Driving interest rates down means driving bond prices up. With five-year Treasury bonds paying only .7 percent and 10-year Treasuries paying only 1.6 percent, below even the official rate of inflation, Americans desperate for yield move into 30-year bonds currently paying 2.7 percent. However, the high bond prices mean that the risk of capital loss is very high.
The Fed’s debt monetization, or a drop in the exchange value of the dollar as other countries move away from its use to settle their balance of payments, could set off inflation that would take interest rates out of the Fed’s control. As interest rates rise, bond prices fall.
In other words, bonds are now the bubble that real estate, stocks and derivatives were. When this bubble pops, Americans will take another big hit to their remaining wealth.
It makes no sense to invest in long-term bonds at negative interest rates when the Federal government is piling up debt that the Federal Reserve is monetizing and when other countries are moving away from the flood of dollars. The potential for a rising rate of inflation is high from debt monetization and from a drop in the dollar’s exchange value. Yet, bond fund portfolio managers have to follow the herd into longer-term maturities or see their performance relative to their peers drop to the bottom of the rankings.

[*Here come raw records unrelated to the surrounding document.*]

(** X5.  In a store kept by [put] and [rm], [rm(code)] leaves every other
    code alone: [get] and [find] give for it what they gave before, and the
    position that held it still holds it. *)
Theorem rm_keeps_others c c' s :
  store_inv s → c' ≠ c →
  get c' (rm c s).2 = get c' s
  ∧ find c' (rm c s).2 = find c' s
  ∧ ∀ p, Dict.get p (_map s) = Some c' →
         Dict.get p (_map (rm c s).2) = Some c'
         ∧ get_at p (rm c s).2 = get_at p s.
Proof.
  intros Hinv Hne. pose proof (inv_map_wf s Hinv) as Hmw.
  unfold rm. destruct (Dict.mem c (_data s)) eqn:Hmem; [|done]. simpl.
  assert (get c' {| cap := cap s; _data := Dict.del c (_data s);
                    _map := rm_loop c (Dict.items (_map s)) (_map s) |}
          = get c' s) as Hget.
  { unfold get. simpl. by apply DictFacts.get_del_ne. }
  split; [done|]. split.
  - unfold find. simpl. rewrite rm_loop_filter by done. unfold Dict.items.
    rewrite find_filter; [done|].
    intros [k v] Hv. apply bool_decide_eq_true in Hv. simpl in *. congruence.
  - intros p Hp.
    assert (Dict.get p (rm_loop c (Dict.items (_map s)) (_map s)) = Some c')
      as Hkept.
    { apply DictFacts.elem_get.
      - eapply sublist_NoDup; [exact Hmw|].
        apply DictFacts.keys_sublist, rm_loop_sublist.
      - rewrite rm_loop_filter by done. apply list_elem_of_filter.
        split; [done|]. by apply DictFacts.get_Some_elem. }
    split; [done|]. unfold get_at. simpl. rewrite Hkept, Hp. exact Hget.
Qed.

(** X6.  In a store kept by [put] and [rm], removing a stored code frees
    exactly its position: one position fewer is occupied, [get_at] gives
    nothing there, and a [put] of any code that is not stored (the removed
    one included) at that position returns [True] and is found there. *)
Theorem rm_frees_position c s (p : Z) (l : loc) :
  store_inv s → get c s = Some l → find c s = Some p →
  S (occupied (rm c s).2) = occupied s
  ∧ Dict.get p (_map (rm c s).2) = None
  ∧ get_at p (rm c s).2 = None
  ∧ ∀ hp obj (o : Item Price),
      hp !! obj = Some o → get (code o) (rm c s).2 = None →
      ∃ s', put obj (Some p) hp (rm c s).2 = Some (true, hp, s')
            ∧ get_at p s' = Some obj ∧ find (code o) s' = Some p.
Proof.
  intros Hinv Hl Hf. pose proof (inv_map_wf s Hinv) as Hmw.
  pose proof (store_inv_rm c s Hinv) as Hinv'.
  destruct (find_in_map c s p Hinv Hf) as (Hp & Hpc & _).
  assert (_map (rm c s).2 = filter (fun kv : Z * string => kv.2 ≠ c) (_map s))
    as Hmap.
  { unfold rm, get, Dict.mem in *. rewrite Hl. simpl. by apply rm_loop_filter. }
  assert (Dict.get p (_map (rm c s).2) = None) as Hfree.
  { apply DictFacts.get_None. unfold Dict.keys. intros Hin.
    apply list_elem_of_fmap in Hin as [[k v] [Hk Hin]]. simpl in Hk. subst k.
    rewrite Hmap in Hin. apply list_elem_of_filter in Hin as [Hv Hin].
    simpl in Hv. apply (DictFacts.elem_get _ _ _ Hmw) in Hin. congruence. }
  split; [|split; [done|split]].
  - unfold occupied, Dict.len. rewrite Hmap.
    destruct (one_position c s Hinv) as [q Hq].
    { unfold Dict.mem, get in *. by rewrite Hl. }
    unfold positions_of, Dict.items in Hq.
    apply (f_equal length) in Hq. rewrite length_fmap in Hq. simpl in Hq.
    pose proof (filter_app_complement
                  (fun kv : Z * string => kv.2 = c) (_map s)) as Hperm.
    apply Permutation_length in Hperm. rewrite length_app in Hperm.
    lia.
  - unfold get_at. by rewrite Hfree.
  - intros hp obj o Ho Hnew.
    exists (place p (code o) obj (rm c s).2). split; [|split].
    + apply put_places; [done | done | by rewrite rm_cap | done].
    + apply place_lookups.
    + by apply find_placed.
Qed.

(** ** Any mix of [put] and [rm] *)

Lemma run_store_inv (ops : list StoreOp) hp s hp' s' :
  run_store ops hp s = Some (hp', s') → store_inv s →
  store_inv s' ∧ cap s' = cap s.
Proof.
  revert hp s. induction ops as [|[obj pos|c] ops IH]; intros hp s; simpl.
  - by intros [= <- <-].
  - destruct (put obj pos hp s) as [[[b hp1] s1]|] eqn:Hput; [|done].
    intros Hrest Hinv. apply IH in Hrest as [? ?].
    + split; [done|]. erewrite <- (put_cap _ _ _ s); eauto.
    + by eapply store_inv_put.
  - intros Hrest Hinv. apply IH in Hrest as [? ?].
    + split; [done|]. by rewrite <- (rm_cap c s).
    + by apply store_inv_rm.
Qed.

Some individual investors and foreign central banks, anticipating the dollar’s loss of value, are accumulating gold and silver bullion. Realizing the danger to the dollar and its policy from the rapid rise in the price of bullion during 2011, the Federal Reserve has arranged offsetting action. When the demand for physical bullion drives up the price, short sales of bullion in the paper market are used to drive the price back down.

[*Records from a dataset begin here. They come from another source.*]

(** ** The rolling buffer *)

(** What an accepted event does to the buffer and what it leaves
    alone. *)
Lemma handleKeypress_buffer (st : State) (evt : Event) (otpNow now : Z) :
  accepted st evt = true ->
  let r := exec (handleKeypress_ page evt otpNow now) st in
  isRunning_ (fst r) = true /\
  passwordLengths_ (fst r) = passwordLengths_ st /\
  lastKeypressTimeStamp_ (fst r) = Some (timeStamp evt) /\
  otpTime_ (fst r) = otpTime_ st /\
  typedChars_ (fst r) =
    (if charCode evt =? ENTER_ASCII_CODE_ then []
     else typedAfter (passwordLengths_ st) (typedChars_ st) (typedTime_ st)
                     (charCode evt) now) /\
  typedTime_ (fst r) =
    (if charCode evt =? ENTER_ASCII_CODE_ then typedTime_ st else Some now) /\
  candidates (snd r) =
    (if charCode evt =? ENTER_ASCII_CODE_ then []
     else candidates (checkEffects page (fst r))).
Proof.
  intros Hacc. cbn zeta.
  rewrite (handleKeypress_accepted _ _ _ _ Hacc). cbn zeta.
  pose proof (otpBlock_frame
                (set_lastKeypressTimeStamp_ (Some (timeStamp evt)) st)
                evt otpNow) as F.
  cbn zeta in F. revert F.
  match goal with
  | |- context [exec (when ?b ?m) ?s] =>
      destruct (exec (when b m) s) as [s2 o1]
  end.
  cbn -[candidates]. intros [F1 [F2 [F3 [F4 [F5 [F6 F7]]]]]].
  apply accepted_true in Hacc. destruct Hacc as [Hrun _].
  destruct (charCode evt =? ENTER_ASCII_CODE_); cbn -[candidates].
  - rewrite F1, F3, F4, F5, F6, F7. auto 10.
  - rewrite candidates_app, F7, F1, F2, F3, F4, F5, F6. auto 10.
Qed.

Similarly, when investors begin to flee Treasuries, thus causing interest rates to rise, JPMorgan Chase & Co. and other dependencies of the Federal Reserve sell interest-rate swaps, thus offsetting the effect on interest rates of the bond sales. (Keep in mind that interest rates rise when bond prices fall and vice versa.)

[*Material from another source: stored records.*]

Lemma updateStats_messageCount rs s0 :
  messageCount
    (List.fold_left (fun s r => updateStats (model r) (tokensOf r) (cost r) s)
       rs s0)
  = messageCount s0 + Z.of_nat (List.length rs).
Proof.
  revert s0. induction rs as [|r rs IH]; intros s0.
  - simpl. ring.
  - cbn [List.fold_left List.length]. rewrite IH.
    unfold updateStats. cbn [messageCount]. lia.
Qed.

Lemma buildStep_messageCount rs s0 :
  messageCount (List.fold_left buildStep rs s0) = messageCount s0.
Proof.
  revert s0. induction rs as [|r rs IH]; intros s0; [reflexivity|].
  cbn [List.fold_left]. now rewrite IH.
Qed.

Lemma rebuild_agrees parseDate now t rs :
  let rebuilt := buildSessionStats parseDate now rs in
  let folded := ingestAll t rs in
  totalTokens rebuilt = totalTokens folded
  /\ totalCost rebuilt = totalCost folded
  /\ messageCount rebuilt = messageCount folded
  /\ byModel rebuilt = byModel folded.
Proof.
  cbv zeta. unfold buildSessionStats, ingestAll.
  set (b0 := {| totalTokens := 0; totalCost := 0%float;
                messageCount := Z.of_nat (List.length rs);
                startTime := match rs with
                             | r :: _ => parseDate (created_at r)
                             | [] => now
                             end;
                byModel := [] |}).
  assert (H : forall l a b,
    totalTokens a = totalTokens b -> totalCost a = totalCost b ->
    byModel a = byModel b ->
    let x := List.fold_left buildStep l a in
    let y := List.fold_left
               (fun s r => updateStats (model r) (tokensOf r) (cost r) s) l b in
    totalTokens x = totalTokens y /\ totalCost x = totalCost y
    /\ byModel x = byModel y).
  { induction l as [|r l IH]; intros a b Ht Hc Hm; [simpl; auto|].
    destruct (buildStep_updateStats a b r Ht Hc Hm) as (Ht' & Hc' & Hm').
    apply (IH _ _ Ht' Hc' Hm'). }
  destruct (H rs b0 (freshStats t) eq_refl eq_refl eq_refl) as (Ht & Hc & Hm).
  repeat split; try assumption.
  rewrite buildStep_messageCount, updateStats_messageCount. simpl. ring.
Qed.

Lemma events_app config l1 l2 st :
  events config (l1 ++ l2) st = events config l2 (events config l1 st).
Proof.
  revert st. induction l1 as [|[env ev] l1 IH]; intros st; [reflexivity|].
  simpl. apply IH.
Qed.

Lemma ingestible_raw message st :
  ingestible message st = true -> exists raw, msg_tokens message = Some raw.
Proof.
  unfold ingestible. destruct (msg_tokens message); [eauto|].
  simpl. now rewrite !andb_false_r.
Qed.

The point of all this information is to establish that except for the 1 percent, the incomes and wealth of Americans are being cut back across the board. From 2002 through 2011, the economy lost 3.5 million manufacturing jobs. These jobs were replaced with lower-paying server and bartender jobs (1,189,000), ambulatory healthcare service jobs (1,512,000) and social assistance jobs (578,000).
These replacement jobs in domestic services mean that, on a net basis, U.S. consumer income was moved out of the country. Potential aggregate demand in the United States dropped by the differences in pay in the job categories. Clearly and unambiguously, jobs offshoring lowered U.S. disposable income and U.S. GDP and, thereby, employment.
Despite the lack of an economic base, Washington’s hegemonic aspirations continue unabated. Other countries are amused at Washington’s unawareness. Russia, China, India, Brazil and South Africa are forming an agreement to abandon the U.S. dollar as the currency for international settlement between themselves.
On July 4, China Daily reported: “Japanese politicians and prominent academics from China and Japan urged Tokyo on Tuesday to abandon its outdated foreign policy of leaning on the West and accept China as a key partner as important as the United States. The Tokyo Consensus, a joint statement issued at the end of the Beijing-Tokyo Forum, also called on both countries to expand trade and promote a free-trade agreement for China, Japan and South Korea.”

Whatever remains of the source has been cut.